I have an MSc in a primate-related subject, and spent time volunteering at four seperate locations (two primate sanctuaries, two zoos - three in the UK, one in the USA). My speciality is captive primate behaviour with a focus on stereotypies (my two degrees focused on woolly monkey rearing and the affect on behaviour, and captive moloch gibbon behaviour, enclosure usage and proximity as a method for analyzing pair bond - the latter of which was a horrific fail as a hypotheses  ). My favourite species is the cotton top tamarin, and 5 to 10 years down the road, assuming I'm not working with primates in a zoo, then I'm going to start down the route of private primate ownership myself. Volunteering is fine (and I'm planning to work more into my work schedule), but it is very transient as unfortunately, I don't have a trust fund 

Hope that answers a few questions about experience though - if there are any more questions about such (or any others), I'm more than happy to answer them.

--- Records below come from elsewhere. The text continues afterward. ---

(* ===== verification/InstanceNums.v ===== *)
(** * The ids of the devices to launch (host/libs/config)

    instance_nums.cpp: [InstanceNumsCalculator] works out the ids from the
    flags of the launcher, and config_utils.cpp from the environment.  The same
    flags are read by cvd itself (cvd/cli/selector/num_instances_parser.cpp,
    file Selector): [calculator_agrees] relates the two. *)
From S2P Require Import Prelude CppString Flags GflagsCompat ModemCommand Selector.

Module InstanceNums.
Import CppString Flags GflagsCompat.

(** [a + b] on [int]. *)
Definition add_i32 (a b : Z) : result Z :=
  if in_i32 (a + b) then Ok (a + b) else Fatal "signed overflow".

(** ** config_utils.cpp *)
Definition kCuttlefishInstanceEnvVarName : bytes := str "CUTTLEFISH_INSTANCE".
Definition kVsocUserPrefix : bytes := str "vsoc-".
Definition kCvdNamePrefix : bytes := str "cvd-".
Definition kDefaultInstance : Z := 1.

Section environment.
Context `{Absl}.

Definition InstanceFromString (instance_str : bytes) : result Z :=
  let instance_str :=
    if StartsWith instance_str kVsocUserPrefix then zdrop (zlen kVsocUserPrefix) instance_str
    else if StartsWith instance_str kCvdNamePrefix then zdrop (zlen kCvdNamePrefix) instance_str
    else instance_str in
  let* instance := ModemCommand.stoi instance_str in
  Ok (if instance <=? 0 then kDefaultInstance else instance).

(** [getenv] is that of the process. *)
Definition StringFromEnv (getenv : bytes -> option bytes) (varname defval : bytes) : bytes :=
  default defval (getenv varname).

Definition InstanceFromEnvironment (getenv : bytes -> option bytes) : result Z :=
  let instance_str := StringFromEnv getenv kCuttlefishInstanceEnvVarName [] in
  if bool_decide (instance_str = []) then
    let instance_str := StringFromEnv getenv (str "USER") [] in
    if bool_decide (instance_str = []) then Ok kDefaultInstance
    else if negb (StartsWith instance_str kVsocUserPrefix) then Ok kDefaultInstance
    else InstanceFromString instance_str
  else InstanceFromString instance_str.

(** [static int instance_id] keeps the answer of the first call; what it is
    computed from is the environment of that call. *)
Definition GetInstance (getenv : bytes -> option bytes) : result Z := InstanceFromEnvironment getenv.
Definition GetDefaultVsockCid (getenv : bytes -> option bytes) : result Z :=
  let* instance := GetInstance getenv in
  let* n := add_i32 3 instance in add_i32 n (-1).
Definition GetVsockServerPort (base vsock_guest_cid : Z) : result Z :=
  let* d := add_i32 vsock_guest_cid (-3) in add_i32 base d.
(** [std::setfill('0') << std::setw(2)]. *)
Definition pad2 (n : bytes) : bytes := if zlen n <? 2 then replicate (Z.to_nat (2 - zlen n)) "0"%char ++ n else n.
Definition ForCurrentInstance (getenv : bytes -> option bytes) (prefix : bytes) : result bytes :=
  let* instance := GetInstance getenv in Ok (prefix ++ pad2 (to_string instance)).
End environment.

(** ** instance_nums.cpp *)
Record InstanceNumsCalculator := mkCalculator {
  setter_result_ : result unit;
  base_instance_num_ : option Z;
  num_instances_ : option Z;
  instance_nums_ : list Z
}.
Definition new_calculator : InstanceNumsCalculator := mkCalculator (Ok tt) None None [].
Definition set_base (v : option Z) (c : InstanceNumsCalculator) : InstanceNumsCalculator :=
  mkCalculator (setter_result_ c) v (num_instances_ c) (instance_nums_ c).
Definition set_num (v : option Z) (c : InstanceNumsCalculator) : InstanceNumsCalculator :=
  mkCalculator (setter_result_ c) (base_instance_num_ c) v (instance_nums_ c).
Definition set_nums (v : list Z) (c : InstanceNumsCalculator) : InstanceNumsCalculator :=
  mkCalculator (setter_result_ c) (base_instance_num_ c) (num_instances_ c) v.
(** snapshot_utils.cc *)
Definition InstanceGuestSnapshotPath (meta_json : MetaJson) : result bytes :=
  match snapshot_path_field meta_json, guest_snapshot_field meta_json !! id c with
  | None, _ => Err "The given json is missing : snapshot_path"
  | Some _, None => Err "root[guest_snapshot] is missing"
  | Some snapshot_path, Some guest_snapshot_dir => Ok (snapshot_path ++ str "/" ++ guest_snapshot_dir)
  end.
Definition TakeCrosvmGuestSnapshot (meta_json : MetaJson) : M H unit :=
  let! snapshots_parent_dir := lift (InstanceGuestSnapshotPath meta_json) in
  let snapshot_guest_param := snapshots_parent_dir ++ str "/guest_vm" in
  let! _ := (if ap_boot_flow c && bool_decide (ap_vm_manager c = kApName) then
               let openwrt_sock := GetSocketPath c (ap_vm_manager c) in
               let! _ := lift (expect (negb (bool_decide (openwrt_sock = []))) "not supported yet") in
               let! s := Execute [crosvm_binary c; str "snapshot"; str "take"; snapshot_guest_param ++ str "_openwrt"; openwrt_sock] in
               lift (expect (s =? 0) "Executing openwrt crosvm command returned -1")
             else mret tt) in
  let! _ := lift (expect (bool_decide (vm_manager c = kCrosvm)) "Failed to find crosvm control.sock path.") in
  let! s := Execute [crosvm_binary c; str "snapshot"; str "take"; snapshot_guest_param; CrosvmSocketPath c] in
  lift (expect (s =? 0) "Executing crosvm command failed").
Definition HandleSnapshotTake (snapshot_path : bytes) : M H unit :=
  let! _ := lift (expect (negb (bool_decide (snapshot_path = []))) "snapshot_path must be non-empty") in
  let! h := get in
  let! _ := lift (expect (FileExists snapshot_path h) "must exist but does not.") in
  let! meta_json := lift (LoadFromFile snapshot_path h) in
  let! _ := lift (expect (VmManagerIsCrosvm (vm_manager c)) "not crosvm, is not yet supported.") in
  TakeCrosvmGuestSnapshot meta_json.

But thank you to the two people that clicked through my market research survey, that is appreciated, thank you


----------



## PETERAROBERTSON (Jul 2, 2008)

Were you a studant at the zoo?

The thing about zoos is chain of command.

Working there you do what your told to do.

I know alot of zoo people and quite a few of them are numpties
that i wouldnt let dog sit.
Not saying you are.

Im old fationed and still say hands on experiance of anything that comes your way cant be obtained from letters after your name....

But good luck with your venture allot may use.


But never any serious primate keepers...
That i know of anyway...


----------



## kiania (Feb 19, 2011)

Volunteer and intern, depending on which site it was. Not what I'd call long-term experience, but that is something that, in the public business world, is almost impossible to get into.

I also know a lot of zoo people that I wouldn't trust with any of my own pets. Unfortunately, I'm not in a position (financially, or space-wise) myself currently to go into private keeping. But if I can't get paid for doing the thing I love, then I'll go the opposite way and do something to get money elsewhere to do the thing I love  So depending on how things go, I have a 10 year plan to get there.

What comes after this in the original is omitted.